• [Collected data]:
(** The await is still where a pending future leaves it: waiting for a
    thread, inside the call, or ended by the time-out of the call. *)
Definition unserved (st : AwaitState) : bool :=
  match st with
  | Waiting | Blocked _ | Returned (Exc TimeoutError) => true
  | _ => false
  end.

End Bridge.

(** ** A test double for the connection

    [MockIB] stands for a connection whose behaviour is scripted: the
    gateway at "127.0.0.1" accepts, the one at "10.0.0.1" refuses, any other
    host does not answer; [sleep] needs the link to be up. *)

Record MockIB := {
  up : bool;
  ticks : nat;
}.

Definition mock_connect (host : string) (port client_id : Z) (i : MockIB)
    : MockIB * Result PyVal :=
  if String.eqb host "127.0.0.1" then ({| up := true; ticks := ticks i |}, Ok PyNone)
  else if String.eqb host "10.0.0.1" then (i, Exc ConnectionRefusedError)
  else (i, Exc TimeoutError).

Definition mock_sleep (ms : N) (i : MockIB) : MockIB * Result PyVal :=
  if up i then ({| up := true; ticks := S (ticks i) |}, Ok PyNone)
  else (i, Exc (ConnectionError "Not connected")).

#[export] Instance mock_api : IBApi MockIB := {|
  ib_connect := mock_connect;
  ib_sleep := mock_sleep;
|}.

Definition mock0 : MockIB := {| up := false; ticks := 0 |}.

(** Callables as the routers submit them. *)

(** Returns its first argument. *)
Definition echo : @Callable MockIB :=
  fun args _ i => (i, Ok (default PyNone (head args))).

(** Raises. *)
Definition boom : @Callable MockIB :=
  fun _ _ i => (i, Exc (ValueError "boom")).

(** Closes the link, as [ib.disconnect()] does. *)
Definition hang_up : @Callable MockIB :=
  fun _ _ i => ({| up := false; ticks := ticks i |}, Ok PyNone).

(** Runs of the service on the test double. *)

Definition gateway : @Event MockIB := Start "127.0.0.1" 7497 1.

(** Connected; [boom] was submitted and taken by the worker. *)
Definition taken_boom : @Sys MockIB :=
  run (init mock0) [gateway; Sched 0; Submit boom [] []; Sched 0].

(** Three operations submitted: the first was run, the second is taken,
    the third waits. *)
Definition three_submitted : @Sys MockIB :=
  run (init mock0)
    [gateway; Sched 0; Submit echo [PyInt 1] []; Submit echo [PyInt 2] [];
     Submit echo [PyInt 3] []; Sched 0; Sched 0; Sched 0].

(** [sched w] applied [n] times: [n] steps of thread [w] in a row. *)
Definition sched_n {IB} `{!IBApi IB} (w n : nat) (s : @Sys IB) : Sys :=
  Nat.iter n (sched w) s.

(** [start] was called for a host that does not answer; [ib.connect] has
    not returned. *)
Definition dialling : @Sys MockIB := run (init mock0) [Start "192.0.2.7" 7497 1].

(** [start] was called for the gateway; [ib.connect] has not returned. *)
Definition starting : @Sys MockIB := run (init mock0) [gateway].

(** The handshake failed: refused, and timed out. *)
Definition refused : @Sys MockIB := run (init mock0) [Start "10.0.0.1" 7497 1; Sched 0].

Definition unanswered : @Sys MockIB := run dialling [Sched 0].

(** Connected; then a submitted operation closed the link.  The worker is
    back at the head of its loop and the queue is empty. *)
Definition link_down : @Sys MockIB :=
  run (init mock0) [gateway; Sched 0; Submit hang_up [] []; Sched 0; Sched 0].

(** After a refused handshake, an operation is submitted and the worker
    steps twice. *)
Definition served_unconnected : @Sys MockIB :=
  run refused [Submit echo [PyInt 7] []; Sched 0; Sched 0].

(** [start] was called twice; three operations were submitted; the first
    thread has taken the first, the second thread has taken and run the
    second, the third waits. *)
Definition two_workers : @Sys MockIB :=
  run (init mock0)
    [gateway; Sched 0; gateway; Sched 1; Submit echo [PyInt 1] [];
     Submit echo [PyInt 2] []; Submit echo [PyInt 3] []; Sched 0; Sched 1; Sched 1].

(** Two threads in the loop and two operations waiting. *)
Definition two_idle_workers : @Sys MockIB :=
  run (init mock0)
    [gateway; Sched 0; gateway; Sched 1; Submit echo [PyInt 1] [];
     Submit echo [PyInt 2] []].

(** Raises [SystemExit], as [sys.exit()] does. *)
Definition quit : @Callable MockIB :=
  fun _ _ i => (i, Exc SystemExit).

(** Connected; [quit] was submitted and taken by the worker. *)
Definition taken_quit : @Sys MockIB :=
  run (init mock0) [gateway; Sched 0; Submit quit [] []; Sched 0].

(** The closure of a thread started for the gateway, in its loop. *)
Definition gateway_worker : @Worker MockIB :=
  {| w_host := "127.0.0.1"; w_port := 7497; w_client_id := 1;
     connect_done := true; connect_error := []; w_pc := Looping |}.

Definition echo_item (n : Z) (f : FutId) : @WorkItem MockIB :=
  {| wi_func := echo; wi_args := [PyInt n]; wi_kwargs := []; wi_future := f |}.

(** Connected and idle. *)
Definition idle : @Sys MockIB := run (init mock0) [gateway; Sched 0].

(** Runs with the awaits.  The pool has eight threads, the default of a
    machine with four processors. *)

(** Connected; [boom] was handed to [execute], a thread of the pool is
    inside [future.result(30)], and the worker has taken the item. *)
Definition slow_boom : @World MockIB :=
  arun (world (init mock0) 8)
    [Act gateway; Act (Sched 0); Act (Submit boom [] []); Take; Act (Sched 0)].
---
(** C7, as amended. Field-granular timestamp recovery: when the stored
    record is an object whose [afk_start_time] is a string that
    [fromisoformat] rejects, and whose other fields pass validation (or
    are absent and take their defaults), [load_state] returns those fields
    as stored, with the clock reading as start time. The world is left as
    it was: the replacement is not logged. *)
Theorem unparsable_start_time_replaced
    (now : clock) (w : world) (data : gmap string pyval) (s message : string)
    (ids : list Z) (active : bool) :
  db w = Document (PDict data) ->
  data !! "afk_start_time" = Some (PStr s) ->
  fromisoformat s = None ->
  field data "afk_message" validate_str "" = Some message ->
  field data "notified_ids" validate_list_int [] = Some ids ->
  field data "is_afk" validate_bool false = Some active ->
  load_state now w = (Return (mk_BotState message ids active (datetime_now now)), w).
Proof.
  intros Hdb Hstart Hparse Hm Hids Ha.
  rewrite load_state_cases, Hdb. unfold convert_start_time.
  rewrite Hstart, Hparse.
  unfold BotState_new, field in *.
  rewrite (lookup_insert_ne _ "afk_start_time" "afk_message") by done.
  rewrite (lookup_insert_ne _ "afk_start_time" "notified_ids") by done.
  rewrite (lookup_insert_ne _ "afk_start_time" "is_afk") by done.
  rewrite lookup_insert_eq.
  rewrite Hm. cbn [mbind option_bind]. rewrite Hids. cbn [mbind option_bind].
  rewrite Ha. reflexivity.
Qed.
--
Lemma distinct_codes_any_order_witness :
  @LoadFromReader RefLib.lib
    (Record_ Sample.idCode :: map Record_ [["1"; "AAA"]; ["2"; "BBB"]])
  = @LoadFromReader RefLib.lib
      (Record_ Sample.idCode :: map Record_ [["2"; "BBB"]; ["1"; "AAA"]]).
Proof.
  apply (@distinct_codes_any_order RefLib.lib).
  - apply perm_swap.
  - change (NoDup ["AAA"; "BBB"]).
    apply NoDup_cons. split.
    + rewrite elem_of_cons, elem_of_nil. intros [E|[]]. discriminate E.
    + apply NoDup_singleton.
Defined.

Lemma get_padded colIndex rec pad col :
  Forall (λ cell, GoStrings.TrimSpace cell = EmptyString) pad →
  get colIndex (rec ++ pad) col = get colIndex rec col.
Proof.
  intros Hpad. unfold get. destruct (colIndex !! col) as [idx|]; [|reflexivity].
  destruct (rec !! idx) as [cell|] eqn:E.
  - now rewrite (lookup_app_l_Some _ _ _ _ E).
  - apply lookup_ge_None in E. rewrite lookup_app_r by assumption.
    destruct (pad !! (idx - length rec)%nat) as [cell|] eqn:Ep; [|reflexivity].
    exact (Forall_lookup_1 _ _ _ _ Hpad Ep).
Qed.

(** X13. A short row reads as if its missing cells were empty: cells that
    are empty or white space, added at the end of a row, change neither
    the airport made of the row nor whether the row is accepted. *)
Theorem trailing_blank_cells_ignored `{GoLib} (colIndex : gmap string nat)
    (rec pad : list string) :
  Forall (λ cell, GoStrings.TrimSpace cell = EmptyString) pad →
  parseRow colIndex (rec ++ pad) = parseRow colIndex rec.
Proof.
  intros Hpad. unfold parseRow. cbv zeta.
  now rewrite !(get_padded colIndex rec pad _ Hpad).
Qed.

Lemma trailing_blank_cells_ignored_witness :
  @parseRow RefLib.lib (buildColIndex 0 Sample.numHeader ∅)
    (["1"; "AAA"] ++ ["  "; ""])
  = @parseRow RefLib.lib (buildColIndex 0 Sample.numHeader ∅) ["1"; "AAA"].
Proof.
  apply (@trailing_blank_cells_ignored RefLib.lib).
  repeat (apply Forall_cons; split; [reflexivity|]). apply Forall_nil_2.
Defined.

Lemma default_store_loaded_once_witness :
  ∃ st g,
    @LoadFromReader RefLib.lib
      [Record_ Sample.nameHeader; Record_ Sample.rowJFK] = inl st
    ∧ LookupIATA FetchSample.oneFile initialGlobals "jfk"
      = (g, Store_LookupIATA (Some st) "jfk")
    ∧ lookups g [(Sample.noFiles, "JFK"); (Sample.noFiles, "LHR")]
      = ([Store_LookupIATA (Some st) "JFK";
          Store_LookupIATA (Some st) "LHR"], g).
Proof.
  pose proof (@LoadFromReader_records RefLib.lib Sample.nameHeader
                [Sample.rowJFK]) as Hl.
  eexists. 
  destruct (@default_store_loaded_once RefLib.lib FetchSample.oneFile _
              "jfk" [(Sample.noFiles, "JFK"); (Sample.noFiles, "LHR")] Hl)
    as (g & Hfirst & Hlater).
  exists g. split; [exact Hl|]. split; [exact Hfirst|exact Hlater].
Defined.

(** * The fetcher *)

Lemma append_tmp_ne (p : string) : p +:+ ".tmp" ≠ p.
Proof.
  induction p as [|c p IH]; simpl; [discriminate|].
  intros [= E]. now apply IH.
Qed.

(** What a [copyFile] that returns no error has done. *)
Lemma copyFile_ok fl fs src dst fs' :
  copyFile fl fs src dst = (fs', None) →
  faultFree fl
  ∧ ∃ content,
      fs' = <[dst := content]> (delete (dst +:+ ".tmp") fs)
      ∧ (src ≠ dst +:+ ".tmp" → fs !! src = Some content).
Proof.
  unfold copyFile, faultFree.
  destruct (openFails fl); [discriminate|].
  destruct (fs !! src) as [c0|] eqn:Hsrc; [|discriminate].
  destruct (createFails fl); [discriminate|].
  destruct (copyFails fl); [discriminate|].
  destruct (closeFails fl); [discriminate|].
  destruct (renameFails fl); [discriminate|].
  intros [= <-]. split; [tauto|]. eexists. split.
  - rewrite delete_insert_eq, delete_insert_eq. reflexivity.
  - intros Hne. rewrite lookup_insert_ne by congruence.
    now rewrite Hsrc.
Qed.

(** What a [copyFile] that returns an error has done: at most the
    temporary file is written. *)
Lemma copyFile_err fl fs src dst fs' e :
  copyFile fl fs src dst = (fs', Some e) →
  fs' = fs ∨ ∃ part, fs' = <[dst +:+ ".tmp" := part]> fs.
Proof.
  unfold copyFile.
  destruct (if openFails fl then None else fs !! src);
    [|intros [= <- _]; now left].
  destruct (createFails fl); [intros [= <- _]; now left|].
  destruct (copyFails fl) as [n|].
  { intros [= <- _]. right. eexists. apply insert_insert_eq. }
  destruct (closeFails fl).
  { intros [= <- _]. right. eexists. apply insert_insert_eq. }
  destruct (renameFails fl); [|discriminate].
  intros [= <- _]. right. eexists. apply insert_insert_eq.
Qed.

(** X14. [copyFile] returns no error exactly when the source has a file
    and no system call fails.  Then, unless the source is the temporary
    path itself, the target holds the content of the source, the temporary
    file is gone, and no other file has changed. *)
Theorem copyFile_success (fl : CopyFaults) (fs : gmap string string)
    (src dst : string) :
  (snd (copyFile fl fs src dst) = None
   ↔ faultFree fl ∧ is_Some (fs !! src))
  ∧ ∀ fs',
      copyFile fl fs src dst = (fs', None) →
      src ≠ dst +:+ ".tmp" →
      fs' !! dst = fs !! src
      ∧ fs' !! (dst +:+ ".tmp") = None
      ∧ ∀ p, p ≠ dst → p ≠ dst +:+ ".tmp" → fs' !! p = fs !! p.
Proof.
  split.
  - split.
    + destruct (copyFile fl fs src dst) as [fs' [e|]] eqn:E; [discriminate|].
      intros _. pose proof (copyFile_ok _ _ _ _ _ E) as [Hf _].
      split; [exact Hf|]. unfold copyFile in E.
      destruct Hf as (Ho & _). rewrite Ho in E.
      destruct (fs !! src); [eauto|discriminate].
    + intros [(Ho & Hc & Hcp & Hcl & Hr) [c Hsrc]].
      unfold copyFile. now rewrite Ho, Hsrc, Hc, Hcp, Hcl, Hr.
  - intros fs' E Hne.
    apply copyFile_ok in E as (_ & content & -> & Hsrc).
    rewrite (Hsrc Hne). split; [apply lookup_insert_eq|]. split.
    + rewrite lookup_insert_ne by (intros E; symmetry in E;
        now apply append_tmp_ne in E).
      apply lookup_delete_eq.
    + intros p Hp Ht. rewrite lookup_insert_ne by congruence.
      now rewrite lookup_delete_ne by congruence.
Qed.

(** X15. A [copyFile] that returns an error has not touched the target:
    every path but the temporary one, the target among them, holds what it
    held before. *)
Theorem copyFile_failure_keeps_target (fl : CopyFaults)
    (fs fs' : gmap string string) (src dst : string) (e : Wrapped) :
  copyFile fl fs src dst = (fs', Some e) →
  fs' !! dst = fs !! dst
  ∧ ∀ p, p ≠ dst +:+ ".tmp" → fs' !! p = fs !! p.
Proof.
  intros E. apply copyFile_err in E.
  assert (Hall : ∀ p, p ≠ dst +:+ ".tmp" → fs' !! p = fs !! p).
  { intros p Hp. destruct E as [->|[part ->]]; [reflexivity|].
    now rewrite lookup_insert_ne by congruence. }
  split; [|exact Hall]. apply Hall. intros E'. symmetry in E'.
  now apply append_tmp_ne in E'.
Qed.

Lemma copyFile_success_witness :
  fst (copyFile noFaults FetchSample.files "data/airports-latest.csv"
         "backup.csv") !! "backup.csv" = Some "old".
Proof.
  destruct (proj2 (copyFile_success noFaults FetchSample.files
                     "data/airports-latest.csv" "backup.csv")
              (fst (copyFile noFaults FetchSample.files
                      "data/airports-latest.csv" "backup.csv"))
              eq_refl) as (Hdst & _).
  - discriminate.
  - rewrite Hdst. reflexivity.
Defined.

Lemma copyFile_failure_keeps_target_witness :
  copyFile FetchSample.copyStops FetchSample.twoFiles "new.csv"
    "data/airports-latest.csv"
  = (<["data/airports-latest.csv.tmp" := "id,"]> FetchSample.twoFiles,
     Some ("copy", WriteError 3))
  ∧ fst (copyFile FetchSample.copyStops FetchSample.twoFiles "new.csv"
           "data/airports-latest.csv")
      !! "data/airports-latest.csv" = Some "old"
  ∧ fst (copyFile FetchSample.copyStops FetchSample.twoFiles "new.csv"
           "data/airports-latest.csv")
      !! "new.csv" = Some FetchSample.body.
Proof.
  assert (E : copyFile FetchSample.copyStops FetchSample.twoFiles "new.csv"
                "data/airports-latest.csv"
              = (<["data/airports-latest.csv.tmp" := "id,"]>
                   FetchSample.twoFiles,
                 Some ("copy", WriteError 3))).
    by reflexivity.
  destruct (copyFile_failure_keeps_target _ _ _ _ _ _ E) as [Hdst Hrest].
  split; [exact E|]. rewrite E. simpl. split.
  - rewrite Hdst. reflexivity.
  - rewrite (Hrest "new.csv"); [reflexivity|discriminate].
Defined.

• [EXERCISE AIM]: Look through the records above for the string "twoFiles", then copy every line that has it.

• [ANSWER]:
  copyFile FetchSample.copyStops FetchSample.twoFiles "new.csv"
  = (<["data/airports-latest.csv.tmp" := "id,"]> FetchSample.twoFiles,
  ∧ fst (copyFile FetchSample.copyStops FetchSample.twoFiles "new.csv"
  ∧ fst (copyFile FetchSample.copyStops FetchSample.twoFiles "new.csv"
  assert (E : copyFile FetchSample.copyStops FetchSample.twoFiles "new.csv"
                   FetchSample.twoFiles,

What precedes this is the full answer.